▶ **Work to complete**
Reproduce the data in its entirety, exactly as supplied.

▶ **Given data**
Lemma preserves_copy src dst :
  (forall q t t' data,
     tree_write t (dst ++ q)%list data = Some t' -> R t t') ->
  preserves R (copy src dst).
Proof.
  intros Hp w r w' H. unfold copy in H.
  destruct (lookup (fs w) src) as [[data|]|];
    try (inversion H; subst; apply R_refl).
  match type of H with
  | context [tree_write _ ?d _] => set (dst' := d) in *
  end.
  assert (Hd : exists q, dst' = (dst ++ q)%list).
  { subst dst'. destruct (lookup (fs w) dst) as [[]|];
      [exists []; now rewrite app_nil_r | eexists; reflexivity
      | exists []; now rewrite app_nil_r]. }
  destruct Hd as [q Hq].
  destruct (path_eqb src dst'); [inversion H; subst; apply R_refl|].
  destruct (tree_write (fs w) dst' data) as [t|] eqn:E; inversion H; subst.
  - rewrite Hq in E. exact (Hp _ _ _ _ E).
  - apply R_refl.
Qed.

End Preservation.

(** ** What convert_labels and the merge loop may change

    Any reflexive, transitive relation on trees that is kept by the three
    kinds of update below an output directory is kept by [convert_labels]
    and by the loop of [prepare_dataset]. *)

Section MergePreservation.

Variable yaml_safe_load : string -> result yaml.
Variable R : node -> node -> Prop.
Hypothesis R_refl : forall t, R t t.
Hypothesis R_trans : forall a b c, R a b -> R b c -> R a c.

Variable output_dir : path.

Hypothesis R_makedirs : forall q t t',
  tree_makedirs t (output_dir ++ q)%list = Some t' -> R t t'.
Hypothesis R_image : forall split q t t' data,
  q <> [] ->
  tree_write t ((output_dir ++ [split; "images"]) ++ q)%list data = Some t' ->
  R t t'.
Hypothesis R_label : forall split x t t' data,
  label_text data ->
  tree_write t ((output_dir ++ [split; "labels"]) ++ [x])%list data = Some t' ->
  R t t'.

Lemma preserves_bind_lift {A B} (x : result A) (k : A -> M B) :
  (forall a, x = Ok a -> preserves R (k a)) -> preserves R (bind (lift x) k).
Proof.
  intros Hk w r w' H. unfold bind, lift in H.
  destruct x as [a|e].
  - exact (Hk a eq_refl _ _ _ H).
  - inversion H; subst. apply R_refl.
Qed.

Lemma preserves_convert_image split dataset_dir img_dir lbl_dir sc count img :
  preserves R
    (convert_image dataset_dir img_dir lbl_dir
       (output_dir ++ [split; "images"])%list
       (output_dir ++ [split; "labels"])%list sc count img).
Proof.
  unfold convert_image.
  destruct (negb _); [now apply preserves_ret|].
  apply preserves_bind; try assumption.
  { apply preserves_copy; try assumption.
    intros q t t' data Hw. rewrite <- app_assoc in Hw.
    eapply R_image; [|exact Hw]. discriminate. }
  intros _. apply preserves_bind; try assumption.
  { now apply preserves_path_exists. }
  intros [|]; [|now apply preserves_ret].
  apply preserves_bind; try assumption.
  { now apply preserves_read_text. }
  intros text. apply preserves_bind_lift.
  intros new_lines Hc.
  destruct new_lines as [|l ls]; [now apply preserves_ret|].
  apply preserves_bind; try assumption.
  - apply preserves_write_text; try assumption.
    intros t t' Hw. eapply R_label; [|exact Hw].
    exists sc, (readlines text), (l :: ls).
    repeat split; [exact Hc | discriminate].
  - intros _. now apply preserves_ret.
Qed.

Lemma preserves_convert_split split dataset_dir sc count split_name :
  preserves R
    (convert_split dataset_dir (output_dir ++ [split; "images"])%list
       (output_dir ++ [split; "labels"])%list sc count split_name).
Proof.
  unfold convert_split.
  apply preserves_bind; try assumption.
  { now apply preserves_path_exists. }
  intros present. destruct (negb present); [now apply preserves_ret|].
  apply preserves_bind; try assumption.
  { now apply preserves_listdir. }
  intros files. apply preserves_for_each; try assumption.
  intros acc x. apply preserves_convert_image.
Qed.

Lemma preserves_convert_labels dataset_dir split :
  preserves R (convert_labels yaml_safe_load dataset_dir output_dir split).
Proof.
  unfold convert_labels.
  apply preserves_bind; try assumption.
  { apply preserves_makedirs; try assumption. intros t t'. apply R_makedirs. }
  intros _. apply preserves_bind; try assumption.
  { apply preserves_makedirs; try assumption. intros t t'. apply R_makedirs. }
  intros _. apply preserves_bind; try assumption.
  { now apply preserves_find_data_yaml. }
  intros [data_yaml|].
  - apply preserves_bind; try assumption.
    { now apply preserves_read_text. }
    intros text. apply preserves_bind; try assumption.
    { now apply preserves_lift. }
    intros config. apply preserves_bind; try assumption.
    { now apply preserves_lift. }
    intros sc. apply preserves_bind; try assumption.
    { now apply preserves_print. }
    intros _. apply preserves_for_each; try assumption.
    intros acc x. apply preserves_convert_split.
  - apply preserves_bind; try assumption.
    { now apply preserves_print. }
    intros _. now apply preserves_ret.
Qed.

▶ **Written response**
Lemma preserves_copy src dst :
  (forall q t t' data,
     tree_write t (dst ++ q)%list data = Some t' -> R t t') ->
  preserves R (copy src dst).
Proof.
  intros Hp w r w' H. unfold copy in H.
  destruct (lookup (fs w) src) as [[data|]|];
    try (inversion H; subst; apply R_refl).
  match type of H with
  | context [tree_write _ ?d _] => set (dst' := d) in *
  end.
  assert (Hd : exists q, dst' = (dst ++ q)%list).
  { subst dst'. destruct (lookup (fs w) dst) as [[]|];
      [exists []; now rewrite app_nil_r | eexists; reflexivity
      | exists []; now rewrite app_nil_r]. }
  destruct Hd as [q Hq].
  destruct (path_eqb src dst'); [inversion H; subst; apply R_refl|].
  destruct (tree_write (fs w) dst' data) as [t|] eqn:E; inversion H; subst.
  - rewrite Hq in E. exact (Hp _ _ _ _ E).
  - apply R_refl.
Qed.

End Preservation.

(** ** What convert_labels and the merge loop may change

    Any reflexive, transitive relation on trees that is kept by the three
    kinds of update below an output directory is kept by [convert_labels]
    and by the loop of [prepare_dataset]. *)

Section MergePreservation.

Variable yaml_safe_load : string -> result yaml.
Variable R : node -> node -> Prop.
Hypothesis R_refl : forall t, R t t.
Hypothesis R_trans : forall a b c, R a b -> R b c -> R a c.

Variable output_dir : path.

Hypothesis R_makedirs : forall q t t',
  tree_makedirs t (output_dir ++ q)%list = Some t' -> R t t'.
Hypothesis R_image : forall split q t t' data,
  q <> [] ->
  tree_write t ((output_dir ++ [split; "images"]) ++ q)%list data = Some t' ->
  R t t'.
Hypothesis R_label : forall split x t t' data,
  label_text data ->
  tree_write t ((output_dir ++ [split; "labels"]) ++ [x])%list data = Some t' ->
  R t t'.

Lemma preserves_bind_lift {A B} (x : result A) (k : A -> M B) :
  (forall a, x = Ok a -> preserves R (k a)) -> preserves R (bind (lift x) k).
Proof.
  intros Hk w r w' H. unfold bind, lift in H.
  destruct x as [a|e].
  - exact (Hk a eq_refl _ _ _ H).
  - inversion H; subst. apply R_refl.
Qed.

Lemma preserves_convert_image split dataset_dir img_dir lbl_dir sc count img :
  preserves R
    (convert_image dataset_dir img_dir lbl_dir
       (output_dir ++ [split; "images"])%list
       (output_dir ++ [split; "labels"])%list sc count img).
Proof.
  unfold convert_image.
  destruct (negb _); [now apply preserves_ret|].
  apply preserves_bind; try assumption.
  { apply preserves_copy; try assumption.
    intros q t t' data Hw. rewrite <- app_assoc in Hw.
    eapply R_image; [|exact Hw]. discriminate. }
  intros _. apply preserves_bind; try assumption.
  { now apply preserves_path_exists. }
  intros [|]; [|now apply preserves_ret].
  apply preserves_bind; try assumption.
  { now apply preserves_read_text. }
  intros text. apply preserves_bind_lift.
  intros new_lines Hc.
  destruct new_lines as [|l ls]; [now apply preserves_ret|].
  apply preserves_bind; try assumption.
  - apply preserves_write_text; try assumption.
    intros t t' Hw. eapply R_label; [|exact Hw].
    exists sc, (readlines text), (l :: ls).
    repeat split; [exact Hc | discriminate].
  - intros _. now apply preserves_ret.
Qed.

Lemma preserves_convert_split split dataset_dir sc count split_name :
  preserves R
    (convert_split dataset_dir (output_dir ++ [split; "images"])%list
       (output_dir ++ [split; "labels"])%list sc count split_name).
Proof.
  unfold convert_split.
  apply preserves_bind; try assumption.
  { now apply preserves_path_exists. }
  intros present. destruct (negb present); [now apply preserves_ret|].
  apply preserves_bind; try assumption.
  { now apply preserves_listdir. }
  intros files. apply preserves_for_each; try assumption.
  intros acc x. apply preserves_convert_image.
Qed.

Lemma preserves_convert_labels dataset_dir split :
  preserves R (convert_labels yaml_safe_load dataset_dir output_dir split).
Proof.
  unfold convert_labels.
  apply preserves_bind; try assumption.
  { apply preserves_makedirs; try assumption. intros t t'. apply R_makedirs. }
  intros _. apply preserves_bind; try assumption.
  { apply preserves_makedirs; try assumption. intros t t'. apply R_makedirs. }
  intros _. apply preserves_bind; try assumption.
  { now apply preserves_find_data_yaml. }
  intros [data_yaml|].
  - apply preserves_bind; try assumption.
    { now apply preserves_read_text. }
    intros text. apply preserves_bind; try assumption.
    { now apply preserves_lift. }
    intros config. apply preserves_bind; try assumption.
    { now apply preserves_lift. }
    intros sc. apply preserves_bind; try assumption.
    { now apply preserves_print. }
    intros _. apply preserves_for_each; try assumption.
    intros acc x. apply preserves_convert_split.
  - apply preserves_bind; try assumption.
    { now apply preserves_print. }
    intros _. now apply preserves_ret.
Qed.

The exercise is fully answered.